- Aim of the task -
Extract from the entries below, exactly as given, only the lines from the line containing "M rhs_d, c)" to the line containing "Section Query.", both lines included.

- Collected data entries -
══════

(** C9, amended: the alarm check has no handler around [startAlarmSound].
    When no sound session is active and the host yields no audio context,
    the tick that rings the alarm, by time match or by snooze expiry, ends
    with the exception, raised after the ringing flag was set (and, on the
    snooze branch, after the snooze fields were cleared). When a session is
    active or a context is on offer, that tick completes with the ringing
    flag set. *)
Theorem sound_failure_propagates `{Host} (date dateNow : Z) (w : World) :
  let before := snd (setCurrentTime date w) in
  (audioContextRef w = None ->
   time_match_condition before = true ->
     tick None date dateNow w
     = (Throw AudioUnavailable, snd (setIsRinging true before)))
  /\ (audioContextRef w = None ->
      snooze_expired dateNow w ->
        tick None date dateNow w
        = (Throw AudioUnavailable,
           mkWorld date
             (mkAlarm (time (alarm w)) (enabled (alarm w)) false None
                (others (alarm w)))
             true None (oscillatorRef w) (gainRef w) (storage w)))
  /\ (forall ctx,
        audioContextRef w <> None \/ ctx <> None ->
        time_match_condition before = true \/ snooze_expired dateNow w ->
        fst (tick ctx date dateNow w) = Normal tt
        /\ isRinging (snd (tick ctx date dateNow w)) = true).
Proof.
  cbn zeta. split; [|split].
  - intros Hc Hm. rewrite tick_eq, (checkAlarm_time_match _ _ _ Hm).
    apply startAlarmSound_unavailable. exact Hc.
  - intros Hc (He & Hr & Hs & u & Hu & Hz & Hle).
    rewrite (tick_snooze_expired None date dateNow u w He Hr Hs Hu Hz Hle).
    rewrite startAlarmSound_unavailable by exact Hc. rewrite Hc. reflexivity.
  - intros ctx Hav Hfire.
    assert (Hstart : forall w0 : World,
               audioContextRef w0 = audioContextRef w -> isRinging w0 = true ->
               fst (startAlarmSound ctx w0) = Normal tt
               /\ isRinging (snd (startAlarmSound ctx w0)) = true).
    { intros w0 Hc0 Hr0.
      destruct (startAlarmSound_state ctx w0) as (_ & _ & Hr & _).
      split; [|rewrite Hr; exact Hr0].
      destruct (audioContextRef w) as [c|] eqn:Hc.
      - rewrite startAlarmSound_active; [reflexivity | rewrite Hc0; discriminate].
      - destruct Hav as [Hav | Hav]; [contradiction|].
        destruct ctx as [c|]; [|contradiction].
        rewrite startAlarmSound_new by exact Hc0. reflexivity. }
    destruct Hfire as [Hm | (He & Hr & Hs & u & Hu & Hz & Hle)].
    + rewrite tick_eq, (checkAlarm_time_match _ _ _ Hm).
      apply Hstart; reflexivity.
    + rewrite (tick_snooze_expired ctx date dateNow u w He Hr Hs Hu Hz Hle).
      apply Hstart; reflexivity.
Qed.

══════

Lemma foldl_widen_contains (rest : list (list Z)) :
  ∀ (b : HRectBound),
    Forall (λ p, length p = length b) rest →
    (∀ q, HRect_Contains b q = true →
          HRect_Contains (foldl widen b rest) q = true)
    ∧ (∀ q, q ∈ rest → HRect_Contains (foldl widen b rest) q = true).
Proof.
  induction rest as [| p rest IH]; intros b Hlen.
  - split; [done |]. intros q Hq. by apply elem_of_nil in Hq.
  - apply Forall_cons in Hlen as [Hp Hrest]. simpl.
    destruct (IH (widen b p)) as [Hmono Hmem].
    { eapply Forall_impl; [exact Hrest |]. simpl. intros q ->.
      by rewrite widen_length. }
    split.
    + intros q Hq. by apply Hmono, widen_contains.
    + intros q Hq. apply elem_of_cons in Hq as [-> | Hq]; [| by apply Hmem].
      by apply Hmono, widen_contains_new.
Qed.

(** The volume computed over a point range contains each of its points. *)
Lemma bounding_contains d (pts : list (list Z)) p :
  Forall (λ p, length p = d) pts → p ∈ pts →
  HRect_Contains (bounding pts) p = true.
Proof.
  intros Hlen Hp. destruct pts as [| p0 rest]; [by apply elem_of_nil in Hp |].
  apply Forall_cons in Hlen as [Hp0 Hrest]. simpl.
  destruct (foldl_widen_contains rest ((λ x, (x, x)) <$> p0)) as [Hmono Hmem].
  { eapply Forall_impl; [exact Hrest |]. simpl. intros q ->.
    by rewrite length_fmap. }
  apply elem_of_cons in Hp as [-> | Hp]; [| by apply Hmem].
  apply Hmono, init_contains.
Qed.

══════

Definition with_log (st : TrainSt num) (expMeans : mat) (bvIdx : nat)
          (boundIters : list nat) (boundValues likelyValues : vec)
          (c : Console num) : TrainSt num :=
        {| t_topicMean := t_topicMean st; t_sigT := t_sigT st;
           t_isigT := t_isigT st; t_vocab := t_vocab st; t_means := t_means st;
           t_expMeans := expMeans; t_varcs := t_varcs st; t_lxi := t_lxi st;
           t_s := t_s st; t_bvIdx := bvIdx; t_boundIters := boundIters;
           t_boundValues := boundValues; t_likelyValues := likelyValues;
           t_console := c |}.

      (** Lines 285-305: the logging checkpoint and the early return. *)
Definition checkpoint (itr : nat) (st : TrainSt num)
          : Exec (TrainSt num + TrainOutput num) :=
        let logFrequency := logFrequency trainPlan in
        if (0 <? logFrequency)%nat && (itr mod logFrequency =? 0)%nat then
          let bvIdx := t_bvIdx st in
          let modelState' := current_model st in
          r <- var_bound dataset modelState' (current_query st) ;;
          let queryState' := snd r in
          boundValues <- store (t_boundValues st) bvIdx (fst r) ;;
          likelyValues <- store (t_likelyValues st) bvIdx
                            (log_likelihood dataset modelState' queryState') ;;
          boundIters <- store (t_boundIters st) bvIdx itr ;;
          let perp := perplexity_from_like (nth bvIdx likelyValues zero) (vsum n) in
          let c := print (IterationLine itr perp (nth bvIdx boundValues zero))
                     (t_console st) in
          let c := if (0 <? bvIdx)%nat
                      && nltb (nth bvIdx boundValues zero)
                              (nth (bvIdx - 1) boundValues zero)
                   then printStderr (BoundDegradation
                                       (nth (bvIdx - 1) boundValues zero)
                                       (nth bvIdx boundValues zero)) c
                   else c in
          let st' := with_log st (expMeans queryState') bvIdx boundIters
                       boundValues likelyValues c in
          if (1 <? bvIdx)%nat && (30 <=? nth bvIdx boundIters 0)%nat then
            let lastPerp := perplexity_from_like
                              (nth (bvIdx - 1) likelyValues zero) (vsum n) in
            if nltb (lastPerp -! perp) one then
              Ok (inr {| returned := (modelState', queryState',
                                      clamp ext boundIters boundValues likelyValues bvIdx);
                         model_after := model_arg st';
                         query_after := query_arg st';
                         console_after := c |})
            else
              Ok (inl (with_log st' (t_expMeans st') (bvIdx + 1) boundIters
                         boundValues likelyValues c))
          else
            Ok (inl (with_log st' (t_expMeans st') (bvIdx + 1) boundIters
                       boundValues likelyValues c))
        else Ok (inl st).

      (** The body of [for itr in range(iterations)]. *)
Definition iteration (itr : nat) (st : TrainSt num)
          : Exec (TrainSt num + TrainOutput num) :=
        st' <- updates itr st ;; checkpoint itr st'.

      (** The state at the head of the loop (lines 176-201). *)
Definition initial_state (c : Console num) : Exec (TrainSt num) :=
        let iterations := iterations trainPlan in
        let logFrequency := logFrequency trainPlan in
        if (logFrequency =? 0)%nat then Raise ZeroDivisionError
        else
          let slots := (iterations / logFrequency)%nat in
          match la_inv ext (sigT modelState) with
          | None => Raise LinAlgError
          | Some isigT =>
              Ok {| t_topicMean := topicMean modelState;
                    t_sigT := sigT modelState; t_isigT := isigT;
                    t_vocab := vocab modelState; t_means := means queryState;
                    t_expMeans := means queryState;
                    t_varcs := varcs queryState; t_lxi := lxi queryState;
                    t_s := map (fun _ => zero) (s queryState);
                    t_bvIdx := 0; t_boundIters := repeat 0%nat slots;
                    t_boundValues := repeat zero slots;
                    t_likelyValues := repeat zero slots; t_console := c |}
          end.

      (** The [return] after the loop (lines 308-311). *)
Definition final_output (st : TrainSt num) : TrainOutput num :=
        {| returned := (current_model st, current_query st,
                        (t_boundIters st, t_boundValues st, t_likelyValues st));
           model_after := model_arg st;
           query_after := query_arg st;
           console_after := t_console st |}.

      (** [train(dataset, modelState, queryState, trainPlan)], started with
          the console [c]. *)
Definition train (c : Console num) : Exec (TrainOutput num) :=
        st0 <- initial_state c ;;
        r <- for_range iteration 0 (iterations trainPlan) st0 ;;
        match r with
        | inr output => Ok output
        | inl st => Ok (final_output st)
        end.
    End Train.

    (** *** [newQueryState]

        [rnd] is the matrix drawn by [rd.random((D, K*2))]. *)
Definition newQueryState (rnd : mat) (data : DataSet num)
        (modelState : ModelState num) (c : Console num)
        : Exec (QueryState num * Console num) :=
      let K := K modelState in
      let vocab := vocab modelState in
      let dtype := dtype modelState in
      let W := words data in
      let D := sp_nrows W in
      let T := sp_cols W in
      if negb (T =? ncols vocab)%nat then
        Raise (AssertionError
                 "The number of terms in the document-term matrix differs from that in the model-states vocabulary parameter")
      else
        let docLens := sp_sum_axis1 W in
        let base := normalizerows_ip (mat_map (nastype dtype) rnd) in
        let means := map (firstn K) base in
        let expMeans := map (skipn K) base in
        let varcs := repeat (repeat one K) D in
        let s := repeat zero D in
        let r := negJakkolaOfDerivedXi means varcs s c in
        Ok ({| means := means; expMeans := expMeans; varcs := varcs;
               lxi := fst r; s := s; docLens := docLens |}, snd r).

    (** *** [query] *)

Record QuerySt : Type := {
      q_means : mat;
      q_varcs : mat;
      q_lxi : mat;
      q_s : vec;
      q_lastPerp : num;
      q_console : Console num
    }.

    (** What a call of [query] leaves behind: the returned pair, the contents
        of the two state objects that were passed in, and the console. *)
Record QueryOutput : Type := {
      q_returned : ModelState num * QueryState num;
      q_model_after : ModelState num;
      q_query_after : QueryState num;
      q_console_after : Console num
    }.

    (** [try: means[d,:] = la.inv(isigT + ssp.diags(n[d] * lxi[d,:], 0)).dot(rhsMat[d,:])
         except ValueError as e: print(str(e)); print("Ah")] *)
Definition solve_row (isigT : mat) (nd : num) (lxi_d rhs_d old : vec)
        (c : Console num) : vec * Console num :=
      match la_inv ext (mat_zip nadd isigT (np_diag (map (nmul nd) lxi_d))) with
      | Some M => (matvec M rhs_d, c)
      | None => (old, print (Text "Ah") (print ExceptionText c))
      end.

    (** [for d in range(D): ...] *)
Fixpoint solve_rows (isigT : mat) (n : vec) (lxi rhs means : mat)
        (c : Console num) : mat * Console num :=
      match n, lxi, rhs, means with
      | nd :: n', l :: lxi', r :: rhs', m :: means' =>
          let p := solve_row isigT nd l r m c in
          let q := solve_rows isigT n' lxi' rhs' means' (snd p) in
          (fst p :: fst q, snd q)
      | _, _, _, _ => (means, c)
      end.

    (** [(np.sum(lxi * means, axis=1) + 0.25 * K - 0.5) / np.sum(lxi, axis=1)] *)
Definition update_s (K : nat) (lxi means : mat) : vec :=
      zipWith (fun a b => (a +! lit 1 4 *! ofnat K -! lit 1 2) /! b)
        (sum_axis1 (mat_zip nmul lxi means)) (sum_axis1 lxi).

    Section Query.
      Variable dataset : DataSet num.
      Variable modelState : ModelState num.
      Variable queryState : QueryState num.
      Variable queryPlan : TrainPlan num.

══════

- Solution to this problem -
      | Some M => (matvec M rhs_d, c)
      | None => (old, print (Text "Ah") (print ExceptionText c))
      end.

    (** [for d in range(D): ...] *)
Fixpoint solve_rows (isigT : mat) (n : vec) (lxi rhs means : mat)
        (c : Console num) : mat * Console num :=
      match n, lxi, rhs, means with
      | nd :: n', l :: lxi', r :: rhs', m :: means' =>
          let p := solve_row isigT nd l r m c in
          let q := solve_rows isigT n' lxi' rhs' means' (snd p) in
          (fst p :: fst q, snd q)
      | _, _, _, _ => (means, c)
      end.

    (** [(np.sum(lxi * means, axis=1) + 0.25 * K - 0.5) / np.sum(lxi, axis=1)] *)
Definition update_s (K : nat) (lxi means : mat) : vec :=
      zipWith (fun a b => (a +! lit 1 4 *! ofnat K -! lit 1 2) /! b)
        (sum_axis1 (mat_zip nmul lxi means)) (sum_axis1 lxi).

    Section Query.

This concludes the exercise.